Cryptocurrency Through Bitcoin
By far the most popular cryptocurrency, with 68% of the crypto market, is Bitcoin. Bitcoin was introduced to the public in 2009 by an anonymous individual or group. The currency touts itself as a “new kind of money,” which is recorded in a distributed public ledger called blockchain.
Cryptocurrency Through Ethereum
Ethereum is the second largest crypto currency, which was initially released back in 2015. Ethereum is slightly different from Bitcoin in that it’s both a digital currency and an open-sourced network that allows other applications to function on a decentralized blockchain.
Cryptocurrency Through Dogecoin
Dogecoin, which got its name from this 2013 meme, has been referred to as the “fun and friendly internet currency” by its founders. The coin has primarily found its popularity because of frequent mentions by Elon Musk.

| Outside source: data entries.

Lemma distinct_records_have_distinct_keys_witness :
  Email (stamped sample.clock sample.w0 sample.alice)
    ≠ Email (stamped sample.clock
               (after_create sample.clock sample.w0 sample.alice) sample.bob) ∧
  Username (stamped sample.clock sample.w0 sample.alice)
    ≠ Username (stamped sample.clock
                  (after_create sample.clock sample.w0 sample.alice) sample.bob).
Proof.
  apply (distinct_records_have_distinct_keys sample.clock
           [Create 1%positive; Create 2%positive] (heap sample.w0) 0 0
           [None; None] sample.w2 "u1" "u2"
           (stamped sample.clock sample.w0 sample.alice)
           (stamped sample.clock (after_create sample.clock sample.w0 sample.alice)
              sample.bob)).
  - vm_compute; reflexivity.
  - repeat constructor.
  - vm_compute; reflexivity.
  - vm_compute; reflexivity.
  - discriminate.
Defined.

(** X8.  After a successful [UpdateUser] in a consistent state the
    updated record is what the lookups by its identifier, its email and
    its username return; and when the email (the username) has
    changed, nothing is found under the old one. *)
Theorem UpdateUser_moves_index_entries clock w p u existing w' :
  consistent w →
  heap w !! p = Some u →
  stored_record w (ID u) = Some existing →
  UpdateUser clock p w = Done None w' →
  let r := with_UpdatedAt (clock (ticks w)) u in
  GetUserByID (ID u) w' = Done (Ok (new_loc w')) (extend r w') ∧
  GetUserByEmail (Email u) w' = Done (Ok (new_loc w')) (extend r w') ∧
  GetUserByUsername (Username u) w' = Done (Ok (new_loc w')) (extend r w') ∧
  (Email u ≠ Email existing →
     GetUserByEmail (Email existing) w' = Done (Err ErrUserNotFound) w') ∧
  (Username u ≠ Username existing →
     GetUserByUsername (Username existing) w' = Done (Err ErrUserNotFound) w').
Proof.
  intros Hc Hp Hex Hup r.
  destruct (UpdateUser_success_inv _ _ _ _ _ Hp Hup)
    as (existing' & Hex' & He & Hn & ->).
  assert (existing' = existing) as -> by congruence.
  pose proof (consistent_after_update clock w u existing Hc Hex He Hn)
    as (_ & _ & H3 & _).
  assert (Hu : users (store (after_update clock w u existing)) !! ID u
               = Some (new_loc w)) by apply lookup_insert_eq.
  assert (Hh : heap (after_update clock w u existing) !! new_loc w = Some r)
    by apply lookup_insert_eq.
  assert (Hr : stored_record (after_update clock w u existing) (ID u) = Some r).
  { unfold stored_record. by rewrite Hu. }
  destruct (H3 _ _ Hr) as (_ & Hre & Hrn).
  split_and!.
  - by apply GetUserByID_found with (new_loc w).
  - by apply GetUserByEmail_found with (ID u) (new_loc w).
  - by apply GetUserByUsername_found with (ID u) (new_loc w).
  - intros Hne. apply GetUserByEmail_missing. cbn.
    rewrite decide_False by done.
    rewrite lookup_insert_ne by done. apply lookup_delete_eq.
  - intros Hne. apply GetUserByUsername_missing. cbn.
    rewrite decide_False by done.
    rewrite lookup_insert_ne by done. apply lookup_delete_eq.
Qed.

Cryptocurrency Through Litecoin
Released in 2011, Litecoin, often referred to as an altcoin, is a peer-to-peer cryptocurrency that was one of the earliest spin-offs of Bitcoin. Technically, Litecoin is very similar to Bitcoin, but the biggest difference is that the network processes blocks more frequently than Bitcoin, making it easier to process transactions more quickly.
Cryptocurrency Through Tether
Tether is an altcoin controlled by Bitfinex, a Hong Kong-based financial exchange. The currency is referred to as a stable coin because it was created to be valued at $1 and retains the equivalent amount of cash in reserves—thus your digital tokens are tethered to more traditional currency.
However, there has been some controversy as to whether or not owners of Tether tokens could actually cash out their tokens for physical dollars.
Cryptocurrency Through Polkadot
Polkadot was introduced in 2017 by a co-founder of Ethereum. More than just a currency, Polkadot is a multi-chain network of blockchains. In simple terms, this means that other currencies can be built on top of its architecture.
The Impact of Cryptocurrency Donations on the Future of Nonprofit Giving
Cryptocurrency remains one of the biggest opportunities for growth to both for-profit and nonprofit organizations alike.
“You can choose not to invest in the future and stay in your lane. You can be afraid of spending money on things that help you innovate, [but] if you aren’t investing in the best appreciating assets, you’re negatively impacting your mission,” said Duffy.
It takes time and resources to better understand cryptocurrency, but learning how your nonprofit can get involved is worth the investment.